Андрей поставил сковородку на стол и полез в холодильник за солеными огурцами.

– А записку-то, похоже, Курехин писал, – вздохнул ему в спину Эдик.

– И что?

– И знаешь, писал ее в спокойной обстановке. Старательно выводя каждую букву. То есть, давления на него оказано не было, и он, похоже, ничего не боялся. Сидел и писал, как прилежный ученик. О том, что добровольно уходит из жизни.

– Скажи еще: диктант писал, – усмехнулся Котяев, с трудом выколупывая из банки огромный огурец. – Все время удивлялся: и как это мать умудряется запихивать их в банку? И почему не собирает урожай, когда они нормального размера? Нет, дождется пока станут как кабачки, и тогда уже начинает рассовывать по банкам! Сколько ни просил ее этого не делать, бесполезно!

– Диктант? – задумчиво переспросил Эдик. – Может, и так.

– И кто ж учитель?

– Ты меня спрашиваешь?

– Чего сидишь? Разливай!

– В войну родилась, – сказал Мотало, задумчиво глядя, как он режет огромный огурец.

– Кто?

– Антонина Петровна. Мама твоя.

– Это из чего следует? Из соленого огурца?

– Вот ты надо мной смеешься, а напрасно.

– Я не смеюсь... Она родилась в пятидесятых, если на то пошло... Давай-ка мы с тобой, Эдик, выпьем за лето!
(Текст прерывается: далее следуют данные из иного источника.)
Lemma rankOf_mono i j : 0 <= j <= i -> (rankOf n i <= rankOf n j)%nat.
Proof.
  intros H. unfold rankOf.
  assert (Z.log2 (j + 2) <= Z.log2 (i + 2)) by (apply Z.log2_le_mono; lia).
  pose proof (Z.log2_nonneg (j + 2)). lia.
Qed.

Lemma rankOf_parent i :
  0 <= i < T * T * 2 - 2 -> i < T * T - 2 -> (2 <= rankOf n i)%nat.
Proof.
  intros Hi Hp. unfold rankOf.
  assert (Z.log2 (i + 2) < Z.of_nat (2 * n)).
  { apply Z.log2_lt_pow2; [lia|].
    replace (Z.of_nat (2 * n)) with (Z.of_nat n + Z.of_nat n) by lia.
    rewrite !Z.pow_add_r by lia. rewrite <- T_pow. lia. }
  pose proof (Z.log2_nonneg (i + 2)). lia.
Qed.

Lemma triangleOf_shape i :
  0 <= i < T * T * 2 - 2 ->
  inTile T (triangleOf T i) /\ shape (rankOf n i) (triangleOf T i).
Proof.
  intros Hi. pose proof T_bounds as HT. pose proof (rankOf_bounds i Hi) as Hr.
  unfold triangleOf. cbn zeta.
  assert (1 <= Z.log2 (i + 2)) as Hl1
    by (apply Z.log2_le_pow2; [lia | change (2 ^ 1) with 2; lia]).
  destruct (Z.log2_spec (i + 2) ltac:(lia)) as [Hlo Hhi].
  apply (descend_shape (Z.to_nat (Z.log2 (i + 2)) - 1)).
  - replace (Z.of_nat (S (Z.to_nat (Z.log2 (i + 2)) - 1))) with (Z.log2 (i + 2)) by lia.
    replace (Z.of_nat (S (S (Z.to_nat (Z.log2 (i + 2)) - 1))))
      with (Z.succ (Z.log2 (i + 2))) by lia.
    lia.
  - assert (T * T <= 2 ^ 15 * 2 ^ 15) by (apply Z.mul_le_mono_nonneg; lia). lia.
  - unfold rootTriangle. destruct (truthy _); apply root_inTile; lia.
  - replace (rankOf n i + (Z.to_nat (Z.log2 (i + 2)) - 1))%nat with (2 * n)%nat
      by (unfold rankOf in *; lia).
    unfold rootTriangle. rewrite T_pow. destruct (truthy _); apply root_shapes.
Qed.
End Table.

(** ** Typed arrays *)

Lemma bind_Done {A B} (c : outcome A) (k : A -> outcome B) b :
  bind c k = Done b -> exists a, c = Done a /\ k a = Done b.
Proof. destruct c as [a|f]; simpl; [eauto | discriminate]. Qed.

Lemma get_Done {A} (arr : list A) i v :
  get arr i = Done v <-> 0 <= i /\ arr !! Z.to_nat i = Some v.
Proof.
  unfold get. destruct (Z.ltb_spec i 0).
  - split; [discriminate | lia].
  - destruct (arr !! Z.to_nat i) eqn:E; split; intros H'; try discriminate.
    + injection H' as ->. auto.
    + destruct H' as [_ [= ->]]. reflexivity.
    + destruct H' as [_ [=]].
Qed.

Lemma get_in_range {A} (arr : list A) i :
  0 <= i < Z.of_nat (length arr) -> exists v, get arr i = Done v.
Proof.
  intros H. destruct (lookup_lt_is_Some_2 arr (Z.to_nat i)) as [v Hv]; [lia|].
  exists v. apply get_Done. split; [lia | exact Hv].
Qed.

Lemma set_Done {A} (arr : list A) i v :
  0 <= i < Z.of_nat (length arr) -> set arr i v = Done (<[Z.to_nat i := v]> arr).
Proof.
  intros H. unfold set.
  destruct (Z.leb_spec 0 i); [|lia]. destruct (Z.ltb_spec i (Z.of_nat (length arr))); [|lia].
  reflexivity.
Qed.

Lemma set_inv {A} (arr arr' : list A) i v :
  set arr i v = Done arr' ->
  0 <= i < Z.of_nat (length arr) /\ arr' = <[Z.to_nat i := v]> arr.
Proof.
  unfold set. destruct (Z.leb_spec 0 i); [|discriminate].
  destruct (Z.ltb_spec i (Z.of_nat (length arr))); [|discriminate].
  intros [= <-]. split; [lia | reflexivity].
Qed.

Lemma get_insert_eq {A} (arr : list A) i v :
  0 <= i < Z.of_nat (length arr) -> get (<[Z.to_nat i := v]> arr) i = Done v.
Proof.
  intros H. apply get_Done. split; [lia|]. apply list_lookup_insert_eq. lia.
Qed.

Lemma get_insert_ne {A} (arr : list A) i j v :
  0 <= i -> 0 <= j -> i <> j -> get (<[Z.to_nat i := v]> arr) j = get arr j.
Proof.
  intros Hi Hj Hne. unfold get. destruct (Z.ltb_spec j 0); [reflexivity|].
  rewrite list_lookup_insert_ne by lia. reflexivity.
Qed.

Lemma newArray_Done {A} (zero : A) len :
  0 <= len <= 2 ^ 53 - 1 -> newArray zero len = Done (replicate (Z.to_nat len) zero).
Proof.
  intros H. unfold newArray.
  destruct (Z.ltb_spec len 0); [lia|]. destruct (Z.ltb_spec (2 ^ 53 - 1) len); [lia|].
  reflexivity.
Qed.

Lemma newArray_inv {A} (zero : A) len arr :
  newArray zero len = Done arr ->
  0 <= len <= 2 ^ 53 - 1 /\ arr = replicate (Z.to_nat len) zero.
Proof.
  unfold newArray.
  destruct (Z.ltb_spec len 0); [discriminate|].
  destruct (Z.ltb_spec (2 ^ 53 - 1) len); [discriminate|].
  intros [= <-]. split; [lia | reflexivity].
Qed.

Lemma forEach_app {I S} (body : I -> S -> outcome S) l1 l2 s :
  forEach body (l1 ++ l2) s = let* s' := forEach body l1 s in forEach body l2 s'.
Proof.
  revert s. induction l1 as [|i l1 IH]; intros s; simpl; [reflexivity|].
  destruct (body i s); simpl; [apply IH | reflexivity].
Qed.

(** ** The constructor fills the table *)

Lemma storeTriangle_spec T i coords :
  0 <= i -> i * 4 + 3 < Z.of_nat (length coords) ->
  exists ax ay bx by_ cx cy coords',
    triangleOf T i = Tri ax ay bx by_ cx cy /\
    storeTriangle T i coords = Done coords' /\
    length coords' = length coords /\
    get coords' (i * 4 + 0) = Done (toUint16 ax) /\
    get coords' (i * 4 + 1) = Done (toUint16 ay) /\
    get coords' (i * 4 + 2) = Done (toUint16 bx) /\
    get coords' (i * 4 + 3) = Done (toUint16 by_) /\
    (forall p, 0 <= p -> (p < i * 4 \/ i * 4 + 3 < p) -> get coords' p = get coords p).
Proof.
  intros Hi Hlen. unfold storeTriangle.
  destruct (triangleOf T i) as [ax ay bx by_ cx cy].
  exists ax, ay, bx, by_, cx, cy. cbn zeta. unfold set16.
  rewrite set_Done by lia. cbn [bind].
  rewrite set_Done by (rewrite length_insert; lia). cbn [bind].
  rewrite set_Done by (rewrite !length_insert; lia). cbn [bind].
  rewrite set_Done by (rewrite !length_insert; lia).
  eexists. split; [reflexivity|]. split; [reflexivity|].
  split; [rewrite !length_insert; reflexivity|].
  repeat split.
  - rewrite !get_insert_ne by lia. apply get_insert_eq. lia.
  - rewrite !get_insert_ne by lia. apply get_insert_eq. rewrite !length_insert. lia.
  - rewrite !get_insert_ne by lia. apply get_insert_eq. rewrite !length_insert. lia.
  - apply get_insert_eq. rewrite !length_insert. lia.
  - intros p Hp Hout. rewrite !get_insert_ne by lia. reflexivity.
Qed.

Lemma fill_table T (N : nat) : forall coords,
  Z.of_nat N * 4 <= Z.of_nat (length coords) ->
  exists coords',
    forEach (storeTriangle T) (seqZ 0 (Z.of_nat N)) coords = Done coords' /\
    length coords' = length coords /\
    tableOf T (Z.of_nat N) coords'.
Proof.
  induction N as [|N IH]; intros coords Hlen.
  - exists coords. split; [reflexivity|]. split; [reflexivity|].
    intros i Hi. lia.
  - destruct (IH coords ltac:(lia)) as (c1 & Hrun & Hl1 & Htab).
    rewrite seqZ_S, forEach_app, Hrun. cbn [bind forEach]. rewrite Z.add_0_l.
    destruct (storeTriangle_spec T (Z.of_nat N) c1 ltac:(lia) ltac:(lia))
      as (ax & ay & bx & by_ & cx & cy & c2 & Htri & Hst & Hl2 & H0 & H1 & H2 & H3 & Hrest).
    exists c2. rewrite Hst. split; [reflexivity|]. split; [congruence|].
    intros i Hi. assert (i < Z.of_nat N \/ i = Z.of_nat N) as [Hlt | ->] by lia.
    + destruct (Htab i ltac:(lia)) as (ax' & ay' & bx' & by' & cx' & cy' & Ht & G0 & G1 & G2 & G3).
      exists ax', ay', bx', by', cx', cy'.
      rewrite !Hrest by lia. auto.
    + exists ax, ay, bx, by_, cx, cy. auto.
Qed.

(** ** The guard of the constructor *)

Lemma land_pred_pow2 (n : Z) : 0 <= n -> Z.land (2 ^ n) (2 ^ n - 1) = 0.
Proof.
  intros Hn. replace (2 ^ n - 1) with (Z.ones n) by (rewrite Z.ones_equiv; lia).
  rewrite Z.land_ones by lia. apply Z.mod_same.
  pose proof (Z.pow_pos_nonneg 2 n). lia.
Qed.

Lemma land_pred_zero t : 0 < t -> Z.land t (t - 1) = 0 -> t = 2 ^ Z.log2 t.
Proof.
  intros Ht Hland. destruct (Z.log2_spec t Ht) as [Hlo Hhi].
  destruct (Z.eq_dec t (2 ^ Z.log2 t)) as [|Hne]; [assumption|exfalso].
  pose proof (Z.log2_nonneg t) as Hk.
  assert (Z.log2 (t - 1) = Z.log2 t) as Hlog by (apply Z.log2_unique; lia).
  assert (Z.testbit (Z.land t (t - 1)) (Z.log2 t) = true) as Hbit.
  { rewrite Z.land_spec, Z.bit_log2 by lia.
    rewrite <- Hlog. rewrite Z.bit_log2 by lia. reflexivity. }
  rewrite Hland, Z.bits_0 in Hbit. discriminate.
Qed.

Lemma guard_passes_inv t :
  - 2 ^ 31 < t < 2 ^ 16 -> truthy (band t (t - 1)) = false ->
  t = 0 \/ exists n : nat, (n <= 15)%nat /\ t = 2 ^ Z.of_nat n.
Proof.
  intros Ht Hg. unfold truthy in Hg. apply negb_false_iff, Z.eqb_eq in Hg.
  unfold band in Hg.
  rewrite !toInt32_small in Hg by lia.
  destruct (Z.lt_trichotomy t 0) as [Hneg | [-> | Hpos]].
  - exfalso. assert (Z.land t (t - 1) < 0) by (apply Z.land_neg; lia). lia.
  - left. reflexivity.
  - right. pose proof (land_pred_zero t Hpos Hg) as Heq.
    pose proof (Z.log2_nonneg t) as Hk.
    exists (Z.to_nat (Z.log2 t)). rewrite Z2Nat.id by lia. split; [|exact Heq].
    assert (Z.log2 t <= 15); [|lia].
    destruct (Z.le_gt_cases (Z.log2 t) 15) as [|Hgt]; [assumption|exfalso].
    assert (2 ^ 16 <= 2 ^ Z.log2 t) by (apply Z.pow_le_mono_r; lia). lia.
Qed.

Lemma guard_pow2 (n : nat) :
  (n <= 30)%nat -> truthy (band (2 ^ Z.of_nat n) (2 ^ Z.of_nat n - 1)) = false.
Proof.
  intros Hn. pose proof (pow2_pos n).
  assert (2 ^ Z.of_nat n <= 2 ^ Z.of_nat 30) by (apply pow2_le; exact Hn).
  change (2 ^ Z.of_nat 30) with (2 ^ 30) in *.
  unfold truthy, band. rewrite !toInt32_small by lia.
  rewrite land_pred_pow2 by lia. reflexivity.
Qed.

(** ** What the constructor builds *)

Lemma Martini_new_inv g m :
  g - 1 < 2 ^ 16 -> Martini_new g = Done m ->
  exists n : nat, (n <= 15)%nat /\ g = 2 ^ Z.of_nat n + 1 /\ gridOf n m.
Proof.
  intros Hg. unfold Martini_new. cbn zeta.
  destruct (truthy (band (g - 1) (g - 1 - 1))) eqn:Hguard; [discriminate|].
  intros Hrun.
  apply bind_Done in Hrun as (ind & Hind & Hrun).
  apply bind_Done in Hrun as (c0 & Hc0 & Hrun).
  apply bind_Done in Hrun as (c1 & Hc1 & Hrun).
  injection Hrun as <-.
  apply newArray_inv in Hind as [Hgg ->]. apply newArray_inv in Hc0 as [HN ->].
  assert (- 2 ^ 31 < g - 1) as Hlow by nia.
  destruct (guard_passes_inv (g - 1) ltac:(lia) Hguard) as [H0 | (n & Hn & Hpow)].
  { exfalso. rewrite H0 in HN. lia. }
  exists n. split; [exact Hn|]. split; [lia|].
  pose proof (pow2_pos n) as Hp. rewrite Hpow in *. set (T := 2 ^ Z.of_nat n) in *.
  unfold gridOf. cbn [gridSize numTriangles numParentTriangles indices coords].
  fold T. replace g with (T + 1) by lia.
  split; [reflexivity|]. split; [reflexivity|]. split; [lia|].
  split; [rewrite length_replicate; lia|].
  destruct (fill_table T (Z.to_nat (T * T * 2 - 2))
              (replicate (Z.to_nat ((T * T * 2 - 2) * 4)) 0)) as (c' & Hrun & _ & Htab).
  { rewrite length_replicate. lia. }
  rewrite Z2Nat.id in Hrun, Htab by lia.
  rewrite Hrun in Hc1. injection Hc1 as <-. exact Htab.
Qed.

Lemma Martini_new_total (n : nat) :
  (n <= 15)%nat -> exists m, Martini_new (2 ^ Z.of_nat n + 1) = Done m.
Proof.
  intros Hn. pose proof (pow2_pos n) as Hp.
  assert (2 ^ Z.of_nat n <= 2 ^ Z.of_nat 15) as Hle by (apply pow2_le; exact Hn).
  change (2 ^ Z.of_nat 15) with (2 ^ 15) in Hle.
  unfold Martini_new. cbn zeta.
  replace (2 ^ Z.of_nat n + 1 - 1) with (2 ^ Z.of_nat n) by lia.
  rewrite guard_pow2 by lia. set (T := 2 ^ Z.of_nat n) in *.
  assert (T * T <= 2 ^ 15 * 2 ^ 15) by (apply Z.mul_le_mono_nonneg; lia).
  rewrite !newArray_Done by nia. cbn [bind].
  destruct (fill_table T (Z.to_nat (T * T * 2 - 2))
              (replicate (Z.to_nat ((T * T * 2 - 2) * 4)) 0)) as (c' & Hrun & _ & _).
  { rewrite length_replicate. nia. }
  rewrite Z2Nat.id in Hrun by nia. rewrite Hrun. cbn [bind]. eauto.
Qed.

(** ** Reading the table back *)

Lemma pixel_range T p :
  0 <= T -> inGrid T p -> 0 <= pixel (T + 1) p < (T + 1) * (T + 1).
Proof. destruct p as [x y]. unfold inGrid, pixel. cbn [fst snd]. nia. Qed.

Lemma pixel_inj T p q :
  inGrid T p -> inGrid T q -> pixel (T + 1) p = pixel (T + 1) q -> p = q.
Proof.
  destruct p as [x y], q as [x' y']. unfold inGrid, pixel. cbn [fst snd].
  intros Hp Hq H. assert (y = y') by nia. subst y'. f_equal. lia.
Qed.

Lemma corners_inGrid T t : inTile T t <-> Forall (inGrid T) (corners t).
Proof.
  destruct t as [ax ay bx by_ cx cy]. unfold inTile, corners, inGrid.
  rewrite !Forall_cons, Forall_nil. cbn [fst snd]. tauto.
Qed.

Section Grid.
Variable n : nat.
Hypothesis n_fits : (n <= 15)%nat.
Variable m : Martini.
Hypothesis m_grid : gridOf n m.

#[local] Abbreviation T := (2 ^ Z.of_nat n).

Lemma table_entry i :
  0 <= i < numTriangles m ->
  exists ax ay bx by_ cx cy,
    triangleOf T i = Tri ax ay bx by_ cx cy /\
    get (coords m) (i * 4 + 0) = Done ax /\
    get (coords m) (i * 4 + 1) = Done ay /\
    get (coords m) (i * 4 + 2) = Done bx /\
    get (coords m) (i * 4 + 3) = Done by_ /\
    inTile T (Tri ax ay bx by_ cx cy) /\
    shape (rankOf n i) (Tri ax ay bx by_ cx cy) /\
    apex ax ay bx by_ = (cx, cy).
Proof.
  destruct m_grid as (Hsize & HN & HP & Hind & Htab). intros Hi.
  pose proof (T_bounds n n_fits T eq_refl) as HT.
  rewrite HN in Hi.
  destruct (Htab i Hi) as (ax & ay & bx & by_ & cx & cy & Ht & G0 & G1 & G2 & G3).
  destruct (triangleOf_shape n n_fits T eq_refl i Hi) as [Hin Hsh].
  rewrite Ht in Hin, Hsh.
  exists ax, ay, bx, by_, cx, cy.
  pose proof Hin as Hin'. cbn [inTile] in Hin'.
  rewrite !toUint16_small in * by lia.
  repeat (split; [assumption|]).
  pose proof (rankOf_bounds n n_fits T eq_refl i Hi) as Hr.
  destruct (rankOf n i) as [|k] eqn:Hk; [lia|].
  apply (shape_apex T ltac:(lia) k); assumption.
Qed.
За хорошую погоду!

– Так она ж дрянь!

– Ну не вечно же это будет продолжаться? Давай. За солнышко.

Выпили по первой. Он потянулся к сковороде, вилкой развалил пополам горелую котлету. Нехотя стал жевать.

– Скучно, – зевнул Мотало.

– А ты наливай!

– ...Вот ты говоришь, у меня крыша поехала.

Лицо у Эдика стало красное, жиденькие, мокрые от пота пряди волос прилипли ко лбу с огромными залысинами, очки сползли на самый кончик длинного носа. Они только что прикончили первую бутылку водки и, как обычно, начали спорить до хрипоты.

– Точно! Поехала! Причем давно!

– Ты просто тупой, ограниченный человек, Кот. Такой же, как все.

– Ну, спасибо! Я твой единственный друг! – он стукнул кулаком в грудь. – И ты мне... мне!

– Не-ет... Ты мне не друг... Ты меня ис... – Эдик икнул, – используешь.

– Тю-ю! Совсем спятил! Что с тебя можно поиметь, Мотало ты хреново?

– Тебе выпить не с кем. И поговорить тебе не с кем. У тебя, Кот, друзей нет. Потому что ты – Кот. Гуляешь сам по себе.

– А я не обижаюсь. Было бы на кого. Ну, еще по одной?

– Не хочу, – Эдик оттолкнул рюмку. – Нет, ты послушай... Послушай...

– Молчи уже, Буратино!

Эдик и в самом деле словно одеревенел, руки повисли, на кончике длинного носа покачивались элитные очки, того и гляди, свалятся на пол. Андрей не выдержал, снял их и положил на стол перед Мотало.

– Буратино из полена, – важно сказал тот, тараща подслеповатые глаза. – А я, Кот... Я на восемьдесят процентов из воды! Я – человек!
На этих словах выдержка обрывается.